Provincial leadership candidate Kevin Falcon visited the West Kootenay on Tuesday to discuss his “three L’s” of leadership: listening, learning and leading.
Most of the 30 or so people who attended, however, wanted to talk health care.
Arriving in Castlegar in the afternoon following a morning meet and greet in Nelson, the former health minister brought a healthy entourage, including his brother, the best man at his wedding and the current Minister of Forests, Mines and Lands Pat Bell.
“We’re building an army,” Falcon said. “We’ve signed up literally thousands and thousands of people.”
Although Falcon wanted to discuss the qualities he would bring to the leadership of his party, most of the questions directed at him during the hour-and-a-half long visit were related to improving healthcare in the West Kootenay.
Falcon was appointed minister of health services in mid-2009. He joked the day he was told he was going to be health minister was the day he knew he must’ve done something to upset the premier.
However, he believes that by changing the direction of health care in B.C. the industry can become sustainable.
He said every community in the province would love to have their own hospital but it’s the wrong decision. He told those in attendance at the Castlegar Community Complex that if he becomes premier, he would gather evidence and determine what makes the most sense for West Kootenay health care.
“I can tell you one thing: you will always have all the different communities saying, well it should be here, it should be there, it should be whatever, but what really needs to happen is if the communities and the regional health district can actually look at the evidence and look at something that can get buy-in from the regional district, the health district, then I think that creates a lot easier case to be put forward by the health authority.”
He said he understands staffing concerns are a big issue across the province, but his government has already made strides to improving the situation.
“This is part of a larger problem that governments face across the country, particularly finding qualified, good people to work, especially in rural communities,” Falcon said. “Because we have a government-run system, what happened in the 1990s is they said, ‘well, if we keep graduating more doctors and nurses it’s going to cost us money, because they’re going to come in the system and they’re expensive.’ So they actually didn’t graduate a single, additional new doctor training space or add a single new training space for doctors or nurses during that decade.
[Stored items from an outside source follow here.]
(* ===== verification/Session.v ===== *)
(** * Sessions

    A Streamlit process runs the script once for every user action: the
    widget values of the action replace the old ones, the page is rebuilt,
    and the cache of models is what the run before left.  [rerun] is one
    such run of [script], [session] a sequence of them.  The logs of the
    world (captures made, calls of [release()], detector calls, models
    built) go on through a session, so that the theorems can count over
    it: the models built, and the captures on which the code never called
    [release()].  The objects themselves are locals of a run; what their
    destructors free when they are collected is not modelled. *)

From Stdlib Require Import ZArith QArith Lia.
From stdpp Require Import base option list strings gmap.
From S2P Require Import Prelude Image Streamlit Backend Capture World.
From S2P Require Import Inference Demo ModelLoader FrameLoop Video Webcam.
From S2P Require Import ImageSource Base64 PageSetup App.
Close Scope Q_scope.

Section Session.
Context `{Backend} (config : Config).
Implicit Types (w : World) (i : Inputs) (runs : list Inputs).

(** ** Runs of the script in one process *)

(** The run that the widget values [i] start. *)
Definition rerun (fuel : nat) (i : Inputs) (w : World) : World :=
  (script config fuel (start_run i w)).2.

(** The runs of a session, in order. *)
Definition session (fuel : nat) (runs : list Inputs) (w : World) : World :=
  foldl (λ w i, rerun fuel i w) w runs.

(** A click on the stop button while the camera source is selected, with
    weights that load. *)
Definition stops_camera (i : Inputs) : Prop :=
  selected_index i SOURCE_LABEL (SOURCES_LIST config) = 2 ∧
  clicked i STOP_LABEL = true ∧
  ∀ w, yolo_load (chosen_path config (start_run i w)) = None.

(** ** Facts *)

Lemma session_nil fuel w : session fuel [] w = w.
Proof. reflexivity. Qed.

Lemma session_cons fuel i runs w :
  session fuel (i :: runs) w = session fuel runs (rerun fuel i w).
Proof. reflexivity. Qed.

Lemma session_app fuel runs1 runs2 w :
  session fuel (runs1 ++ runs2) w = session fuel runs2 (session fuel runs1 w).
Proof. apply foldl_app. Qed.

Lemma start_run_cache_ok i w : cache_ok w → cache_ok (start_run i w).
Proof. by apply cache_ok_loader_only. Qed.

(** Every run keeps the cache consistent. *)
Lemma rerun_cache_ok fuel i w : cache_ok w → cache_ok (rerun fuel i w).
Proof. intros Hok. by apply script_cache_ok, start_run_cache_ok. Qed.

(** What every run keeps, the session keeps. *)
Lemma session_ind (I : World → Prop) fuel runs w :
  (∀ i w, I w → I (rerun fuel i w)) → I w → I (session fuel runs w).
Proof.
  intros Hrun. revert w. induction runs as [|i runs IH]; intros w Hw; [done|].
  rewrite session_cons. by apply IH, Hrun.
Qed.

Lemma session_cache_ok fuel runs w : cache_ok w → cache_ok (session fuel runs w).
Proof. apply session_ind. intros i w'. apply rerun_cache_ok. Qed.

(** C25: the models of a process are loaded once: after any runs of the
    script, whatever the widgets hold in each and however each ends, the
    cache is consistent (every cached handle is the model built from the
    path it is stored under) and no weights file was built twice. *)
Theorem session_preserves_cache_ok fuel runs w :
  cache_ok w →
  cache_ok (session fuel runs w) ∧ NoDup (models (session fuel runs w)).
Proof.
  intros Hok. pose proof (session_cache_ok fuel runs w Hok) as Hok'.
  split; [done | by apply cache_ok_NoDup].
Qed.

Section StopRun.
Context (data : list Z).
Hypothesis background : fs_read BACKGROUND_PATH = inr data.
Hypothesis sources : NoDup (SOURCES_LIST config).
Hypothesis listed : SOURCES_LIST config ≠ [].

(** One stop: the run opens the camera once more, neither reads nor
    releases it, and leaves everything else the process holds as it was. *)
Lemma rerun_stop fuel i w :
  cache_ok w → stops_camera i →
  caps (rerun fuel i w) = caps w ++ [capture_new (camera w)] ∧
  camera (rerun fuel i w) = camera w ∧
  inferences (rerun fuel i w) = inferences w.
Proof.
  intros Hok (Hsel & Hstop & Hload). unfold rerun.
  set (w0 := start_run i w).
  rewrite (script_ok config fuel data w0 background).
  set (w1 := with_page (setup_page data) w0).
  destruct (ready_loads config w1) as [m Hm];
    [by apply cache_ok_loader_only with w0, start_run_cache_ok | apply Hload |].
  destruct (ready_bound config w1 m Hm) as (Hi & Hc & Hin & Hcam & _).
  destruct (selected_elem i SOURCE_LABEL _ listed) as (s & Hs & _).
  assert (SOURCES_LIST config !! 2 = Some s) as Hs2
    by (unfold selected in Hs; by rewrite <- Hsel).
  rewrite main_ready, Hm. unfold chosen_source.
  change (inputs w1) with i. rewrite Hs.
  rewrite (dispatch_NoDup _ _ _ m 2 s) by done; simpl.
  rewrite webcam_stop_run by (by rewrite Hi); cbn [snd].
  unfold webcam_opened, webcam_capture; wsimpl.
  by rewrite Hc, Hin, Hcam.
Qed.

(** What the stops of a session leave: one more capture of the camera each. *)
Lemma session_stops fuel runs w :
  cache_ok w → Forall stops_camera runs →
  caps (session fuel runs w) =
    caps w ++ replicate (length runs) (capture_new (camera w)) ∧
  camera (session fuel runs w) = camera w ∧
  inferences (session fuel runs w) = inferences w.
Proof.
  revert w. induction runs as [|i runs IH]; intros w Hok Hruns.
  { by rewrite session_nil, app_nil_r. }
  apply Forall_cons in Hruns as [Hi Hruns]. rewrite session_cons.
  destruct (rerun_stop fuel i w Hok Hi) as (Hc & Hcam & Hin).
  destruct (IH (rerun fuel i w)) as (Hc' & Hcam' & Hin');
    [by apply rerun_cache_ok | done |].
  rewrite Hc', Hcam', Hin', Hc, Hcam, <- app_assoc. done.
Qed.

(** C12: the stop button of the camera source never releases the camera.
    With the background picture readable, the sources of the
    configuration distinct, and on a machine that has a camera, a session
    of [n] runs in each of which the camera source is selected, the stop
    button clicked and the chosen weights load, makes [n] captures of the
    camera and calls [release()] on none of them: [n] more captures are
    open at the end, no [release()] was called and nothing was
    inferred. *)
Theorem stops_accumulate_open_captures fuel runs w feed :
  cache_ok w → camera w = Some feed → Forall stops_camera runs →
  length (open_captures (session fuel runs w)) =
    length (open_captures w) + length runs ∧
  total_releases (session fuel runs w) = total_releases w ∧
  inferences (session fuel runs w) = inferences w.
Proof.
  intros Hok Hcam Hruns.
  destruct (session_stops fuel runs w Hok Hruns) as (Hc & _ & Hin).
  rewrite Hcam in Hc. split_and!; [| |done].
  - by rewrite (open_captures_app _ _ _ Hc), open_captures_replicate.
  - rewrite (total_releases_app _ _ _ Hc), total_releases_replicate. lia.
Qed.

End StopRun.

End Session.

(** ** The theorems at the demo application *)

(** The camera source selected and the stop button clicked. *)
Definition stop_click : Inputs := app_inputs 2 "" None (Some STOP_LABEL).

Lemma stops_camera_stop_click :
  stops_camera (H := stub_backend) demo_config stop_click.
Proof. by split_and!. Qed.

(** The video source selected, the demo video uploaded and the start
    button clicked. *)
Definition play_click : Inputs :=
  app_inputs 1 VIDEO_UPLOAD_LABEL (Some demo_video) (Some START_LABEL).

(** The image source selected, the demo picture uploaded and the start
    button clicked. *)
Definition image_click : Inputs :=
  app_inputs 0 IMAGE_UPLOAD_LABEL (Some demo_image) (Some START_LABEL).

(** A session of the demo application, run: each of the two stops leaves
    a camera capture open, the picture is inferred once, nothing is ever
    released, and the weights are built once for the three runs. *)
Example demo_session_runs :
  let w := session (H := stub_backend) demo_config 11
             [stop_click; image_click; stop_click] app_demo_world in
  length (caps w) = 2 ∧ length (open_captures w) = 2 ∧
  total_releases w = 0 ∧ length (inferences w) = 1 ∧
  models w = ["weights/detection/yolov8n.pt"].
Proof. vm_compute. by split_and!. Qed.

Lemma session_preserves_cache_ok_witness :
  cache_ok (H := stub_backend)
    (session (H := stub_backend) demo_config 11
       [stop_click; image_click; play_click] app_demo_world) ∧
  NoDup (models (session (H := stub_backend) demo_config 11
                   [stop_click; image_click; play_click] app_demo_world)).
Proof.
  exact (session_preserves_cache_ok (H := stub_backend) demo_config 11
           [stop_click; image_click; play_click] app_demo_world
           (cache_ok_fresh _ _)).
Defined.

Lemma stops_accumulate_open_captures_witness :
  length (open_captures
            (session (H := stub_backend) demo_config 11
               [stop_click; stop_click; stop_click] app_demo_world)) =
    length (open_captures app_demo_world) +
    length [stop_click; stop_click; stop_click] ∧
  total_releases
    (session (H := stub_backend) demo_config 11
       [stop_click; stop_click; stop_click] app_demo_world) =
    total_releases app_demo_world ∧
  inferences
    (session (H := stub_backend) demo_config 11
       [stop_click; stop_click; stop_click] app_demo_world) =
    inferences app_demo_world.
Proof.
  refine (stops_accumulate_open_captures (H := stub_backend) demo_config
            stub_background _ _ _ 11 [stop_click; stop_click; stop_click]
            app_demo_world demo_camera _ _ _);
    [reflexivity | by apply (bool_decide_unpack _) | done |
     apply cache_ok_fresh | reflexivity |
     repeat constructor; apply stops_camera_stop_click].
Defined.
Now, obviously that’s really short-sighted, so when we got elected we found that we had a really huge shortage.
“So what we’ve done is, first of all, more than doubled the number of medical graduate seats, we’ve established them throughout the province, including the University of Northern B.C., University of UBC Okanagan, Vancouver Island, et cetera, to make sure we start pumping out doctors. Same thing with nurses, we’ve added over 15,000 new training spaces for nurses right across the province of British Columbia since 2001 that we’ve graduated into our system.”
He said it’s always been a challenge to find specialized technologists, such as ultrasound technicians, to work in rural communities as well.
“Now, it is not a problem that is fixed overnight,” he said. “I know the health authority has been advertising for those positions and we had in this case a perfect storm of the technologists from both Nelson and Castlegar I understand have gone on leave … for 12 months.
“Obviously that creates a big challenge, but I know they’re out there advertising, trying to bring in people and trying to cover off the best they can but it is a challenge.”
Bell said he’s on the road supporting Falcon because he believes Falcon will allow the province to remain competitive on the international scene.
“I know he’s willing to make the tough decisions when it’s necessary,” he said.
He added that Falcon has proven he has the leadership qualities necessary as they relate to resource-based communities and industries.
“There is no one that has a better record of investing in transportation infrastructure than Kevin Falcon.”
Bell noted another reason behind his support for Falcon was because of the leadership candidate’s young family.
“I want someone that has a vested interest in British Columbia,” he said.
Falcon is the fourth B.C. Liberal leadership candidate to visit the West Kootenay in the last two months.
People are able to join the B.C. Liberal Party until Feb. 4 in order to participate in the leadership vote on Feb. 26.